Trevor - West Palm Beach, Florida
Entered on October 15, 2006

Throughout life, when someone barks out: “that’s not fair!” Nine times out of ten, “life’s not fair” will immediately follow that statement. This is the norm; I’ve learned through repetition that “life isn’t fair”. But what does this actually mean? How is life not fair? Life isn’t fair just because things don’t go your way. There’s more to this statement than what meets the ear. I’ve learned that life can deal a crappy hand through the trials and tribulations of my father. My father has taught me that life isn’t fair; it never was and never will be.

Today, I woke up to the sound of hydraulics maneuvering their way down the stairs. Step after step, one leg in front of the other. Pffft…Click. Pffft…Click. This is what I hear every morning as my father slowly makes his way down to the kitchen.

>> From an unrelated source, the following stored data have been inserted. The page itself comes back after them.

(** ** The address list of an answer section, as the specification words it *)

Module spec.

(** The addresses of exactly the answer records of type A, in the order of
    the answer section; a record of any other type contributes nothing. *)
Definition A_record_addresses (IP_String : dns.IP -> string)
           (answer : list dns.RR) : list string :=
  omap (fun a => match a with
                 | dns.RR_A t => Some (IP_String (dns.A_A t))
                 | _ => None
                 end) answer.

(** The verbose entry logged for one answer record. *)
Definition answer_logged (Sprintf_v : dns.RR -> string) (a : dns.RR) : io.event :=
  io.EvLog (io.Info 4 "LookupHost answer" [("answer", io.LogString (Sprintf_v a))]).

End spec.

(** ** Views of a run's trace *)

Module trace.
Import io.

(** The outward calls of a trace, log entries left out. *)
Definition calls (tr : list event) : list event :=
  List.filter (fun e => match e with EvLog _ => false | _ => true end) tr.

(** The number of address records in an answer section. *)
Definition count_A (answer : list dns.RR) : nat :=
  length (List.filter (fun a => snd (dns.assert_A a)) answer).

End trace.

(** ** Sample descriptors and environments *)

Module sample.
Import Go io.

(** A volume and a claim that carry the annotation "fast" next to the
    structured class "slow". *)
Definition fast_slow_volume : v1.PersistentVolume :=
  {| v1.pv_Annotations := {[ v1.BetaStorageClassAnnotation := "fast" ]};
     v1.pv_Spec := {| v1.pv_StorageClassName := "slow" |} |}.

Definition fast_slow_claim : v1.PersistentVolumeClaim :=
  {| v1.pvc_Annotations := {[ v1.BetaStorageClassAnnotation := "fast" ]};
     v1.pvc_Spec := {| v1.pvc_StorageClassName := Some "slow";
                       v1.pvc_VolumeMode := None |} |}.

(** A claim with no annotation and both optional fields unset. *)
Definition unset_claim : v1.PersistentVolumeClaim :=
  {| v1.pvc_Annotations := ∅;
     v1.pvc_Spec := {| v1.pvc_StorageClassName := None;
                       v1.pvc_VolumeMode := None |} |}.

Definition block_claim : v1.PersistentVolumeClaim :=
  {| v1.pvc_Annotations := ∅;
     v1.pvc_Spec := {| v1.pvc_StorageClassName := None;
                       v1.pvc_VolumeMode := Some v1.PersistentVolumeBlock |} |}.

Definition not_found : error := {| Error := "services not found" |}.

Definition kube_dns : v1.Service :=
  {| v1.svc_Spec := {| v1.ClusterIP := "10.0.0.10" |} |}.

Definition header (name : string) (rrtype : Z) : dns.RR_Header :=
  {| dns.hdr_Name := name; dns.Rrtype := rrtype;
     dns.Class := dns.ClassINET; dns.Ttl := 30 |}.

(** An answer section with an alias followed by two addresses. *)
Definition answers : list dns.RR :=
  [ dns.RR_CNAME (header "db.example." dns.TypeCNAME) "db-0.example.";
    dns.RR_A {| dns.A_Hdr := header "db-0.example." dns.TypeA;
                dns.A_A := [Byte.x0a; Byte.x01; Byte.x02; Byte.x03] |};
    dns.RR_A {| dns.A_Hdr := header "db-0.example." dns.TypeA;
                dns.A_A := [Byte.x0a; Byte.x01; Byte.x02; Byte.x04] |} ].

(** A cluster that only runs the "kube-dns" service; the state counts the
    calls answered so far. The DNS server answers every query with
    [answers]. *)
Definition legacy_cluster : World nat :=
  {| Services_Get := fun ns name n =>
       if String.eqb ns "kube-system" && String.eqb name "kube-dns"
       then (Some kube_dns, None, S n)
       else (None, Some not_found, S n);
     Id_ := fun n => (4660, n);
     Exchange := fun m addr n =>
       (Some {| dns.Id := dns.Id m; dns.RecursionDesired := true;
                dns.Question_ := dns.Question_ m; dns.Answer := answers |},
        None, S n) |}.

(** A network on which no service lookup and no DNS exchange succeeds. *)
Definition unreachable : World nat :=
  {| Services_Get := fun ns name n => (None, Some not_found, S n);
     Id_ := fun n => (4660, n);
     Exchange := fun m addr n =>
       (None, Some {| Error := "i/o timeout" |}, S n) |}.

(** Dotted notation of a four-byte address. *)
Definition IP_String (ip : dns.IP) : string :=
  match ip with
  | [a; b; c; d] =>
      pretty (Byte.to_N a) +:+ "." +:+ pretty (Byte.to_N b) +:+ "." +:+
      pretty (Byte.to_N c) +:+ "." +:+ pretty (Byte.to_N d)
  | [] => "<nil>"
  | _ => "?"
  end.

Definition Fqdn (s : string) : string := s +:+ ".".

Definition Sprintf_v (a : dns.RR) : string :=
  match a with
  | dns.RR_A t => dns.hdr_Name (dns.A_Hdr t) +:+ " A " +:+ IP_String (dns.A_A t)
  | dns.RR_CNAME hdr target => dns.hdr_Name hdr +:+ " CNAME " +:+ target
  | dns.RR_Other hdr _ => dns.hdr_Name hdr
  end.

End sample.

(** ** Properties *)

Section Int64Facts.
Import Go.

Lemma wrap64_id z : is_int64 z -> wrap64 z = z.
Proof.
  unfold is_int64, min_int64, max_int64, wrap64. intros Hz.
  rewrite Z.mod_small; lia.
Qed.

Lemma wrap64_is_int64 z : is_int64 (wrap64 z).
Proof.
  unfold is_int64, min_int64, max_int64, wrap64.
  pose proof (Z.mod_pos_bound (z + 2 ^ 63) (2 ^ 64)). lia.
Qed.

Lemma wrap64_above z :
  max_int64 < z <= max_int64 + 2 ^ 64 -> wrap64 z = z - 2 ^ 64.
Proof.
  unfold max_int64, wrap64. intros Hz.
  replace (z + 2 ^ 63) with ((z - 2 ^ 64 + 2 ^ 63) + 1 * 2 ^ 64) by ring.
  rewrite Z.mod_add by lia. rewrite Z.mod_small; lia.
Qed.

(** Wrapping an intermediate result does not change the wrapped total. *)
Lemma wrap64_add_l a b : wrap64 (wrap64 a + b) = wrap64 (a + b).
Proof.
  unfold wrap64. f_equal.
  replace ((a + 2 ^ 63) mod 2 ^ 64 - 2 ^ 63 + b + 2 ^ 63)
    with ((a + 2 ^ 63) mod 2 ^ 64 + b) by ring.
  rewrite Zplus_mod_idemp_l. f_equal. ring.
Qed.

Lemma sub64_add64 v u : sub64 (add64 v u) 1 = wrap64 (v + u - 1).
Proof. unfold sub64, add64. apply (wrap64_add_l (v + u) (- 1)). Qed.

End Int64Facts.

(** *** Allocation rounding *)

Section RoundUp.
Import Go util.

(** The sizes listed with the rounding contract, and the zero unit. *)
Lemma RoundUpSize_examples :
  RoundUpSize (1500 * MiB) GiB = Ok 2 /\
  RoundUpSize 0 GiB = Ok 0 /\
  RoundUpSize GiB GiB = Ok 1 /\
  RoundUpToGiB (1500 * MiB) = Ok 2 /\
  RoundUpSize (1500 * MiB) 0 = Panic DivideByZero.
Proof. repeat split; vm_compute; reflexivity. Qed.

(** When the sum stays representable the code computes the floor of
    [(v + u - 1) / u] on mathematical integers. *)
Lemma RoundUpSize_exact v u :
  is_int64 v -> is_int64 u -> 0 <= v -> 0 < u -> v + u - 1 <= max_int64 ->
  RoundUpSize v u = Ok ((v + u - 1) / u).
Proof.
  intros Hv Hu Hv0 Hu0 Hsum.
  unfold is_int64, min_int64, max_int64 in *.
  assert (Hq : 0 <= (v + u - 1) / u <= v + u - 1).
  { split; [apply Z.div_pos; lia |].
    apply Z.div_le_upper_bound; [lia | nia]. }
  unfold RoundUpSize, div64. rewrite sub64_add64.
  destruct (Z.eqb_spec u 0) as [-> | _]; [lia |].
  rewrite (wrap64_id (v + u - 1)) by (unfold is_int64, min_int64, max_int64; lia).
  rewrite Z.quot_div_nonneg by lia.
  rewrite wrap64_id by (unfold is_int64, min_int64, max_int64; lia).
  reflexivity.
Qed.

(** Past the largest int64 the two-step sum has wrapped exactly once. *)
Lemma RoundUpSize_sum_wraps v u :
  is_int64 v -> is_int64 u -> 0 < u -> v > 2 ^ 63 - u ->
  sub64 (add64 v u) 1 = v + u - 1 - 2 ^ 64.
Proof.
  intros Hv Hu Hu0 Hover. rewrite sub64_add64.
  unfold is_int64, min_int64, max_int64 in *.
  apply wrap64_above. unfold max_int64. lia.
Qed.

(** Past the largest int64 the value returned is the truncated quotient of
    the wrapped sum, which is never positive. *)
Lemma quot_wrapped_bounds s u :
  - 2 ^ 63 <= s < 0 -> 0 < u -> s <= Z.quot s u <= 0.
Proof.
  intros Hs Hu.
  rewrite <- (Z.opp_involutive s), Z.quot_opp_l by lia.
  rewrite Z.quot_div_nonneg by lia.
  assert (0 <= - s / u <= - s).
  { split; [apply Z.div_pos; lia |].
    apply Z.div_le_upper_bound; [lia | nia]. }
  lia.
Qed.

Lemma RoundUpSize_wrapped v u :
  is_int64 v -> is_int64 u -> 0 < u -> v > 2 ^ 63 - u ->
  RoundUpSize v u = Ok (Z.quot (v + u - 1 - 2 ^ 64) u).
Proof.
  intros Hv Hu Hu0 Hover.
  unfold RoundUpSize, div64. rewrite (RoundUpSize_sum_wraps v u Hv Hu Hu0 Hover).
  destruct (Z.eqb_spec u 0) as [-> | _]; [lia |].
  f_equal. apply wrap64_id.
  unfold is_int64, min_int64, max_int64 in *.
  pose proof (quot_wrapped_bounds (v + u - 1 - 2 ^ 64) u). lia.
Qed.

(** On every such input the value returned is too small for the volume:
    the bound on the sum in the ceiling property below cannot be relaxed. *)
Lemma RoundUpSize_wrapped_too_small v u r :
  is_int64 v -> is_int64 u -> 0 < u -> v > 2 ^ 63 - u ->
  RoundUpSize v u = Ok r -> r * u < v.
Proof.
  intros Hv Hu Hu0 Hover. rewrite RoundUpSize_wrapped by assumption.
  intros [= <-].
  unfold is_int64, min_int64, max_int64 in *.
  pose proof (quot_wrapped_bounds (v + u - 1 - 2 ^ 64) u). nia.
Qed.

(** C1: the code breaks the rounding contract. At the representable inputs
    [volumeSizeBytes = 2^63 - 1] and [allocationUnitBytes = 2] the sum
    overflows and the value returned is [-2^62]; [-2^62 * 2] is below the
    volume size, so the result is not a count of units that holds the
    volume (2^62 units would). *)
Lemma RoundUpSize_ceiling_fails_near_max :
  is_int64 (2 ^ 63 - 1) /\ is_int64 2 /\ 0 <= 2 ^ 63 - 1 /\ 0 < 2 /\
  RoundUpSize (2 ^ 63 - 1) 2 = Ok (- 2 ^ 62) /\
  ~ (- 2 ^ 62 * 2 >= 2 ^ 63 - 1).
Proof.
  unfold is_int64, min_int64, max_int64.
  split; [lia |]. split; [lia |]. split; [lia |]. split; [lia |].
  split; [vm_compute; reflexivity | lia].
Qed.

(** X20: for every non-negative [volumeSizeBytes] and positive
    [allocationUnitBytes] whose sum [volumeSizeBytes + allocationUnitBytes - 1]
    does not exceed the largest int64, [RoundUpSize] returns the smallest
    integer [n] with [n * allocationUnitBytes >= volumeSizeBytes]; that
    result [r] also satisfies [(r - 1) * allocationUnitBytes < volumeSizeBytes]
    when [volumeSizeBytes > 0]. *)
Theorem RoundUpSize_ceiling v u :
  is_int64 v -> is_int64 u -> 0 <= v -> 0 < u -> v + u - 1 <= max_int64 ->
  exists r,
    RoundUpSize v u = Ok r /\
    r * u >= v /\
    (forall n, n * u >= v -> r <= n) /\
    (0 < v -> (r - 1) * u < v).
Proof.
  intros Hv Hu Hv0 Hu0 Hsum.
  exists ((v + u - 1) / u). split; [by apply RoundUpSize_exact |].
  pose proof (Z.div_mod (v + u - 1) u ltac:(lia)) as Hdm.
  pose proof (Z.mod_pos_bound (v + u - 1) u Hu0) as Hm.
  set (r := (v + u - 1) / u) in *.
  repeat split; [nia | | nia].
  intros n Hn. destruct (Z_lt_le_dec n r) as [Hlt | Hle]; [nia | lia].
Qed.

Lemma RoundUpSize_ceiling_witness :
  exists r,
    RoundUpSize (1500 * MiB) GiB = Ok r /\
    r * GiB >= 1500 * MiB /\
    (forall n, n * GiB >= 1500 * MiB -> r <= n) /\
    (0 < 1500 * MiB -> (r - 1) * GiB < 1500 * MiB).
Proof.
  apply (RoundUpSize_ceiling (1500 * MiB) GiB);
    unfold is_int64, min_int64, max_int64; vm_compute; intuition discriminate.
Defined.

(** C10: [RoundUpSize] has no overflow guard. For every int64
    [volumeSizeBytes] and positive int64 [allocationUnitBytes] with
    [volumeSizeBytes > 2^63 - allocationUnitBytes], the intermediate sum
    [volumeSizeBytes + allocationUnitBytes - 1] wraps modulo [2^64] to a
    negative number, and the value returned is that wrapped sum divided,
    with truncation, by [allocationUnitBytes]; the returned count is
    negative at the in-range inputs [2^63 - 1] and [2]. *)
Theorem RoundUpSize_wraps :
  (forall v u,
      is_int64 v -> is_int64 u -> 0 < u -> v > 2 ^ 63 - u ->
      sub64 (add64 v u) 1 = v + u - 1 - 2 ^ 64 /\
      v + u - 1 - 2 ^ 64 < 0 /\
      RoundUpSize v u = Ok (Z.quot (v + u - 1 - 2 ^ 64) u)) /\
  (exists v u r,
      is_int64 v /\ is_int64 u /\ 0 <= v /\ 0 < u /\
      RoundUpSize v u = Ok r /\ r < 0).
Proof.
  split.
  - intros v u Hv Hu Hu0 Hover.
    split; [by apply RoundUpSize_sum_wraps |].
    split; [| by apply RoundUpSize_wrapped].
    unfold is_int64, min_int64, max_int64 in Hv, Hu. lia.
  - exists (2 ^ 63 - 1), 2, (- 2 ^ 62).
    unfold is_int64, min_int64, max_int64.
    split; [lia |]. split; [lia |]. split; [lia |]. split; [lia |].
    split; [vm_compute; reflexivity | lia].
Qed.

Lemma RoundUpSize_wraps_witness :
  sub64 (add64 (2 ^ 63 - 1) 2) 1 = (2 ^ 63 - 1) + 2 - 1 - 2 ^ 64 /\
  (2 ^ 63 - 1) + 2 - 1 - 2 ^ 64 < 0 /\
  RoundUpSize (2 ^ 63 - 1) 2 = Ok (Z.quot ((2 ^ 63 - 1) + 2 - 1 - 2 ^ 64) 2).
Proof.
  apply (proj1 RoundUpSize_wraps (2 ^ 63 - 1) 2);
    unfold is_int64, min_int64, max_int64; vm_compute; intuition discriminate.
Defined.

End RoundUp.

(** *** Access-mode membership *)

Section AccessModes.
Import util.
Implicit Types (modes indexedModes requestedModes : list v1.PersistentVolumeAccessMode).
Implicit Types (mode : v1.PersistentVolumeAccessMode).

Lemma AccessModesContains_elem_of modes mode :
  AccessModesContains modes mode = true <-> mode ∈ modes.
Proof.
  induction modes as [| m rest IH]; simpl.
  - split; [discriminate | by intros ?%elem_of_nil].
  - rewrite elem_of_cons. destruct (String.eqb_spec m mode) as [-> | Hne].
    + tauto.
    + rewrite IH. split; [tauto |]. intros [-> | ?]; [done | assumption].
Qed.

I often ask if he’s checked the air pressure lately. He always responds with an unenthusiastic “yeah”. It seems as though Paul Falk, a recently retired man, is living his life as a rerun, everyday exactly the same. He never really ventures into new territory and he’s slowly forgetting about the importance of the gym. Ever since a couple years ago, he’s aged faster than anyone I’ve ever seen.

It all started off with him living life in his car. Recently divorced, he had nothing and turned to alcohol. After a car accident, an infection annihilated his pancreas, giving him diabetes type 1. Fast forward to 3 years 4 years ago, an infection in his foot left him no other option than to amputate his leg. The leg he had come to know for the last 50 years of his life was about to no longer exist. As I visited him, post-surgery, I stared at my father, morphine pump in hand, I could only think about how it wasn’t fair. He never did anything to lose his leg. I soon thought the exact thing a couple months later as he lost the other one. It’s not fair. Life isn’t fair. Why Dad? I held my father’s hand as he lay there, wishing I could give him one of mine. I was only thirteen.

Less than a year later, he was up and walking. One step at a time, he learned to live life as “disabled”. What happened to the fit, young, short-tempered man that I used to know? He’s now the loving, caring, short-tempered father figure that teaches me life lessons everyday. Thank you Dad. Thank you for teaching me that life is not fair. That it never was and never will be. This I believe is the most important thing to keep in mind as I hope for the best and prepare for the worst.